Le regole sul finanziamento del settore oil&gas non convenzionale, invece, non prendono in considerazione progetti che prevedono estrazione in acque profonde (ultra-deep water). Rientrano tra tali progetti Rovuma LNG, con capofila Eni e la statunitense ExxonMobil, il più grande dei progetti di gas naturale liquefatto in Mozambico e Coral North FLNG, una piattaforma galleggiante di estrazione e liquefazione di gas, duplicato del progetto Coral South FLNG, sempre di Eni e sostenuto dalla controllata UBI Banca con 160 milioni di dollari. Nonostante abbia quindi di fatto già supportato un progetto estrattivo in Mozambico, Intesa Sanpaolo non ha dato a ReCommon alcun chiarimento relativo al possibile coinvolgimento in Rovuma LNG o Coral North FLNG.

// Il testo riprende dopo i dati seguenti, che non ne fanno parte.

#[local] Instance same_view_preorder : PreOrder same_view.
Proof. split; [done|]. intros w1 w2 w3 [? ?] [? ?]. split; congruence. Qed.

Lemma same_view_version w w' ns : same_view w w' -> mesh_version w' ns = mesh_version w ns.
Proof. unfold mesh_version. by intros [-> ->]. Qed.

Definition remote_info (ns : string) (v : option (string * Info)) : remoteVersionInfo :=
  match v with
  | Some (name, v) => mkRemoteVersionInfo name ns (Some v)
  | None => mkRemoteVersionInfo "" "" None
  end.

Lemma getEcnetVersion_spec ns (st : CmdState W) :
  cmd_wp (getEcnetVersion vapi ns)
    (fun r st' => same_view (cs_world st) (cs_world st') /\ cs_out st' = cs_out st /\
       match mesh_version (cs_world st) ns with
       | Some v => r = inr (remote_info ns v)
       | None => exists err, r = inl err
       end) st.
Proof.
  unfold getEcnetVersion, getControllerPods, mesh_version. cmd_step. cmd_step.
  pose proof (pods_answer ns (cs_world st)) as Ha.
  pose proof (pods_reads ns (set_String AppLabel ECNETControllerName) (cs_world st)) as Hr.
  destruct (Pods_List vapi ns _ _) as [r w1]. simpl in Ha, Hr |- *. rewrite <- Ha.
  destruct r as [err|[|pod l]]; [cmd_step; eauto|by cmd_step|].
  cmd_step. unfold proxyGetEcnetVersion. cmd_step. cmd_step.
  pose proof (proxy_answer (pod_Name pod) ns w1) as Hpa.
  pose proof (proxy_reads (pod_Name pod) ns (fmt_d ECNETHTTPServerPort) VersionPath w1) as Hpr.
  destruct (ProxyGet vapi _ _ _ _ _) as [resp w2]. simpl in Hpa, Hpr |- *.
  rewrite (proj2 Hr) in Hpa. rewrite <- Hpa.
  assert (same_view (cs_world st) w2) as Hv by (by transitivity w1).
  destruct resp as [err|resp]; [cmd_step; eauto|].
  destruct (Nat.eqb (String.length resp) 0); [cmd_step; eauto|].
  destruct (Unmarshal_Info vapi resp) as [err|v]; cmd_step; [by eauto|]. by cmd_step.
Qed.

(** The entry of an ecnet in the list of versions, and its row. *)
Definition entry (w : W) (m : ecnetInfo) : option remoteVersionInfo :=
  remote_info (info_namespace m) <$> mesh_version w (info_namespace m).

Definition fails (w : W) (m : ecnetInfo) : bool :=
  match mesh_version w (info_namespace m) with None => true | Some _ => false end.

Definition row (w : W) (m : ecnetInfo) : option string :=
  match mesh_version w (info_namespace m) with
  | Some (Some (name, v)) =>
      if String.eqb name "" then None
      else Some (name +:+ tab +:+ info_namespace m +:+ tab +:+ info_Version v +:+ tab
                 +:+ info_GitCommit v +:+ tab +:+ info_BuildDate v +:+ eol)
  | _ => None
  end.

Definition reports (m : ecnetInfo) (e : string) : Prop := exists err, e = mesh_error m err.

Lemma version_loop_spec l found errs (st : CmdState W) :
  cmd_wp (version_loop vapi l found errs)
    (fun r st' => same_view (cs_world st) (cs_world st') /\ cs_out st' = cs_out st /\
       exists es, r = inr (found ++ map (entry (cs_world st)) l, errs ++ es) /\
         Forall2 reports (List.filter (fails (cs_world st)) l) es) st.
Proof.
  revert found errs st. induction l as [|m l IH]; intros found errs st; simpl.
  { cmd_step. split_and!; [done..|]. exists []. by rewrite !app_nil_r. }
  cmd_step. cmd_step. eapply wp_mono; [apply getEcnetVersion_spec|].
  intros r st1 (Hv & Hout & Hr).
  assert (forall m, entry (cs_world st1) m = entry (cs_world st) m) as Hentry.
  { intros m'. unfold entry. by rewrite (same_view_version _ _ _ Hv). }
  assert (forall l, List.filter (fails (cs_world st1)) l = List.filter (fails (cs_world st)) l) as Hfails.
  { intros l'. apply List.filter_ext. intros m'. unfold fails. by rewrite (same_view_version _ _ _ Hv). }
  assert (entry (cs_world st) m = remote_info (info_namespace m) <$>
    mesh_version (cs_world st) (info_namespace m)) as He by done.
  assert (fails (cs_world st) m =
    match mesh_version (cs_world st) (info_namespace m) with None => true | Some _ => false end)
    as Hf by done.
  destruct (mesh_version (cs_world st) (info_namespace m)) as [v|]; rewrite He, Hf.
  - subst r. eapply wp_mono; [apply IH|]. intros r st2 (Hv2 & Hout2 & es & -> & Hes).
    split_and!; [by etransitivity|congruence|]. exists es. rewrite (map_ext _ _ Hentry), <- app_assoc.
    split; [done|]. by rewrite <- Hfails.
  - destruct Hr as [err ->]. eapply wp_mono; [apply IH|]. intros r st2 (Hv2 & Hout2 & es & -> & Hes).
    split_and!; [by etransitivity|congruence|]. exists (mesh_error m err :: es).
    rewrite (map_ext _ _ Hentry), <- !app_assoc. split; [done|]. constructor; [by eexists|].
    by rewrite <- Hfails.
Qed.

Lemma version_rows_spec w l table :
  version_rows table (map (entry w) l) = Some (table +:+ concat_str (omap (row w) l)).
Proof.
  revert table. induction l as [|m l IH]; intros table; simpl; [by rewrite string_app_nil_r|].
  unfold entry at 1, row at 1. destruct (mesh_version w (info_namespace m)) as [[[name v]|]|]; simpl;
    [|apply IH..]. destruct (String.eqb name ""); simpl; [apply IH|].
  by rewrite IH, !string_app_assoc.
Qed.

(** The table lists every control plane whose first pod answered with
    a version and carries a name, in the order of the deployments; a
    control plane that fails hides no other and adds an error that names
    it. Printing the table never dereferences a missing version. *)
Theorem version_reports_all l (st : CmdState W) :
  cmd_wp (version_loop vapi l [] [])
    (fun r st' => exists found es, r = inr (found, es) /\
       outputPrettyVersionInfo found =
         Some (if nonempty l then table_header +:+ concat_str (omap (row (cs_world st)) l)
               else "Unable to find ECNET control plane in the cluster" +:+ eol) /\
       Forall2 reports (List.filter (fails (cs_world st)) l) es) st.
Proof.
  eapply wp_mono; [apply version_loop_spec|]. intros r st' (_ & _ & es & -> & Hes).
  simpl. eexists _, es. split; [reflexivity|]. split; [|done].
  destruct l as [|m l]; [done|]. exact (version_rows_spec (cs_world st) (m :: l) table_header).
Qed.

End VersionTheorems.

Il gas naturale liquefatto (GNL) è alla base del business plan fossile della banca, in particolare negli Stati Uniti. Dal 2016 a oggi, Intesa Sanpaolo ha erogato 4,8 miliardi di dollari di finanziamenti alle società attive nel GNL nel Golfo del Messico. Una regione, quest’ultima, già martoriata da eventi climatici estremi, dalla concentrazione di grandi impianti industriali e ora sacrificata sull’altare del GNL per i mercati asiatici ed europei. Nel luglio del 2023, Intesa Sanpaolo ha concesso un prestito di 1,08 miliardi di dollari per la realizzazione del terminal di export di gas naturale liquefatto texano Rio Grande LNG, della multinazionale energetica statunitense NextDecade.

«Rio Grande è un’opera che provocherà pesanti ricadute negative dal punto di vista ambientale, economico e sociale, tanto che il rischio reputazionale a esso associato ha portato BNP Paribas, Societe Generale, Crédit Mutuel, UniCredit e La Banque Postale a impegnarsi a non finanziare i progetti simili nella Rio Grande Valley» ha dichiarato Daniela Finamore di ReCommon. «Anche in questo caso, sollecitata da organizzazioni internazionali e comunità impattate a fornire delucidazioni sul finanziamento, Intesa Sanpaolo non ha dato alcun tipo di riscontro, confermando la sua linea di condotta di totale chiusura alle istanze della società civile, quanto meno in materia climatica e ambientale» ha concluso la Finamore.